Supported Elements for Rules and Macros

The following arguments are accepted for the value parameters in text link analysis rules and macros:

Macros

You can use a macro directly in a text link analysis rule or within another macro. If you are entering the macro name by hand or from within the source view (as opposed to selecting the macro name from a context menu), make sure to prefix the name with a dollar sign character ($), such as $mTopic. The macro name is case sensitive. You can choose from any macro defined in the current Text Link Rules tab when selecting macros through the context menus.

Types

You can use a type directly in a text link analysis rule or macro. If you are entering the type name by hand or in the source view (as opposed to selecting the type from a context menu), make sure to prefix the type name with a dollar sign character ($), such as $Person. The type name is case sensitive. If you use the context menus, you can choose from any type from the current set of resources being used.

If you reference an unrecognized type, you will receive a warning message, and the rule will have a warning icon in the Rules and Macro Tree until you correct it.

Literal Strings

To include information that was never extracted, you can define a literal string for which the extraction engine will search. All extracted words or phrases have been assigned to a type and for this reason, they cannot be used in literal strings. If you use a word that was extracted, it will be ignored, even if its type is <Unknown>.

A literal string can be one or more words. The following rules apply when defining a list of literal strings:

  • Enclose the list of strings in parentheses such as (his). If there is a choice of literal strings then each string must be separated by the OR operator, such as (a|an|the) or (his|hers|its).
  • Use single or compound words.
  • Separate each word in the list by the | character, which is like a Boolean OR.
  • Enter both singular and plural forms if you want to match both. Inflection is not automatically generated.
  • Use lower case only.
  • To reuse literal strings, define them as a macro and then use that macro in your other macros and text link analysis rules.
  • If a string contains periods (full stops) or hyphens, you must include them. For example, to match a.k.a in the text, enter the periods along with the letters a.k.a as the literal string.

Exclusion Operator

Use ! as an exclusion operator to stop any expression of the negation from occupying a particular slot. You can only add an exclusion operator by hand through inline cell editing (double-click the cell in the Rule Value table or Macro Value table) or in the source view. For example, if you add $mTopic @{0,2} !($Positive) $Budget to your text link analysis rule, you are looking for text that contains (1) a term assigned to any of the types in the mTopic macro, (2) a word gap of zero to two words long, (3) no instances of a term assigned to the <Positive> type, and (4) a term assigned to the <Budget> type. This might capture "cars have an inflated price tag" but would ignore "store offers amazing discounts".

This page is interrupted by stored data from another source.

(** The lines of a scan, row after row, are the lines of the positions in
    the order of the visit. *)
Lemma scan_lines (ws : Worksheet) (rs cs : list nat) :
  (((λ r, ws_cell ws r <$> cs) <$> rs) ≫= (λ row, row ≫= cell_lines))
  = (snd <$> omap (entry ws) (rs ≫= λ r, pair r <$> cs)).
Proof.
  induction rs as [|r rs IH]; [done|].
  rewrite fmap_cons, !bind_cons, IH, omap_app, fmap_app. f_equal.
  clear IH. induction cs as [|c cs IH]; [done|].
  rewrite !fmap_cons, bind_cons, IH, cell_lines_entry. simpl.
  by destruct (entry ws (r, c)).
Qed.

Lemma scan_emit (ws : Worksheet) (w : World) :
  for_ (iter_rows ws 1 40 1 15) (λ row, for_ row visit) w
  = (inr (), emit (snd <$> entries ws) w).
Proof.
  unfold entries, positions, iter_rows. rewrite <-scan_lines.
  apply for_emit. intros row w' [r [-> Hr]]%list_elem_of_fmap.
  apply for_emit. intros cell w'' [c [-> Hc]]%list_elem_of_fmap.
  apply elem_of_seq in Hc.
  apply visit_emit, coordinate_ws_cell; lia.
Qed.

(** The script after a successful load. *)
Lemma main_loads (fs : gmap string file) (sheet : Worksheet) :
  loads fs sheet →
  main (start fs)
  = (inr (), emit (header sheet ++ (snd <$> entries sheet)) (start fs)).
Proof.
  unfold loads. intros Hl.
  unfold main, mbind, M_bind, bind, load.
  change (disk (start fs)) with fs. rewrite Hl. cbv beta iota.
  do 3 (rewrite print_emit; cbv beta iota).
  cbn [active]. by rewrite scan_emit, !emit_emit.
Qed.


End statements.

(** ** The order of the scan *)

Section scan.
(** ** The totals block *)

(** X12. With a printer that answers every call and a subtotal, a discount
    and a total that the [f] format accepts, the totals block prints three
    rows, each a label padded to 20 columns followed by the amount with two
    decimals right-aligned in 12 columns: [Subtotal:], [Discount:], and,
    between switching bold on and off again, [GRAND TOTAL:]. The discount
    is the one of the request or, when the request has none, [0.0], which
    prints as [0.00]. *)
Theorem X12_totals_block :
  forall (w : world) (p : usb_printer) (kvs : list (string * value))
         (t : list event) (subtotal total : value) (xs xd xt : spec_float),
    printer_never_fails w p ->
    Py.lookup "subtotal" kvs = Some subtotal ->
    Py.lookup "total" kvs = Some total ->
    Py.float_for_format subtotal = Return xs ->
    Py.float_for_format
      (supplied_or (Py.lookup "discount" kvs) (VFloat (S754_zero false)))
    = Return xd ->
    Py.float_for_format total = Return xt ->
    print_totals w p (VDict kvs) t
    = (Return tt,
       (t ++ map (EvPrinter p)
               [ CallText ("Subtotal:           "
                           ++ PyStr.rjust 12 (PyNum.format_2f xs)
                           ++ PyStr.newline);
                 CallText ("Discount:           "
                           ++ PyStr.rjust 12 (PyNum.format_2f xd)
                           ++ PyStr.newline);
                 CallSet None (Some true);
                 CallText ("GRAND TOTAL:        "
                           ++ PyStr.rjust 12 (PyNum.format_2f xt)
                           ++ PyStr.newline);
                 CallSet None (Some false) ])%list)
    /\ (Py.lookup "discount" kvs = None ->
        PyStr.rjust 12 (PyNum.format_2f xd) = "        0.00").
Proof.
  intros w p kvs t subtotal total xs xd xt Hprinter Hsub Htot Hxs Hxd Hxt.
  split.
  - unfold print_totals, Py.getitem. rewrite Hsub, Htot.
    rewrite (bind_lift_Return _ _ _ _ eq_refl).
    unfold Py.format_f2 at 1. rewrite Hxs.
    rewrite (bind_lift_Return _ _ _ _ eq_refl).
    rewrite (bind_Return _ _ _ _ _ (text_ok _ _ _ _ Hprinter)).
    assert (Hget : Py.get (VDict kvs) "discount" (VFloat (S754_zero false))
                   = Return (supplied_or (Py.lookup "discount" kvs)
                               (VFloat (S754_zero false)))).
    { unfold Py.get, supplied_or.
      destruct (Py.lookup "discount" kvs); reflexivity. }
    rewrite (bind_lift_Return _ _ _ _ Hget).
    unfold Py.format_f2 at 1. rewrite Hxd.
    rewrite (bind_lift_Return _ _ _ _ eq_refl).
    rewrite (bind_Return _ _ _ _ _ (text_ok _ _ _ _ Hprinter)).
    rewrite (bind_Return _ _ _ _ _ (method_ok _ _ _ _ (Hprinter _ _))).
    rewrite (bind_lift_Return _ _ _ _ eq_refl).
    unfold Py.format_f2 at 1. rewrite Hxt.
    rewrite (bind_lift_Return _ _ _ _ eq_refl).
    rewrite (bind_Return _ _ _ _ _ (text_ok _ _ _ _ Hprinter)).
    rewrite (method_ok _ _ _ _ (Hprinter _ _)).
    repeat rewrite <- app_assoc. reflexivity.
  - intros Hnone. rewrite Hnone in Hxd. simpl in Hxd.
    injection Hxd as <-. reflexivity.
Qed.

To use this operator, you must enter the exclamation point and parenthesis manually into the element cell by double-clicking the cell.

Word Gaps (<Any Token>)

A word gap, also referred to as <Any Token>, defines a numeric range of tokens that may be present between two elements. Word gaps are very useful when matching very similar phrases that may differ only slightly due to the presence of additional determiners, prepositional phrases, adjectives, or other such words.

Table 1. Example of the elements in a Rule Value table without a word gap
# Element
1
Unknown
2
mBeHave
3
Positive

Note: In the source view this value is defined as: $Unknown $mBeHave $Positive

This value will match sentences like "the hotel staff was nice”, where hotel staff belongs to type <Unknown>, was is under the macro mBeHave and nice is <Positive>. But it will not match “the hotel staff was very nice”.

Table 2. Example of the elements in a Rule Value table with a <Any Token> word gap
# Element
1
Unknown
2
mBeHave
3
4
Positive

Note: In the source view this value is defined as: $Unknown $mBeHave @{0,1} $Positive

If you add a word gap to your rule value, it will match both “the hotel staff was nice” and “the hotel staff was very nice”.

In the source view or with inline editing, the syntax for a word gap is @{#,#}, where @ signifies a word gap and the {#,#} defines the minimum and maximum of words accepted between the preceding element and following element. For example, @{1,3} means that a match can be made between the two defined elements if there is at least one word present but no more than three words appearing between those two elements. @{0,3} means that a match can be made between the two defined elements if there is 0, 1, 2 or 3 words present but no more than three words.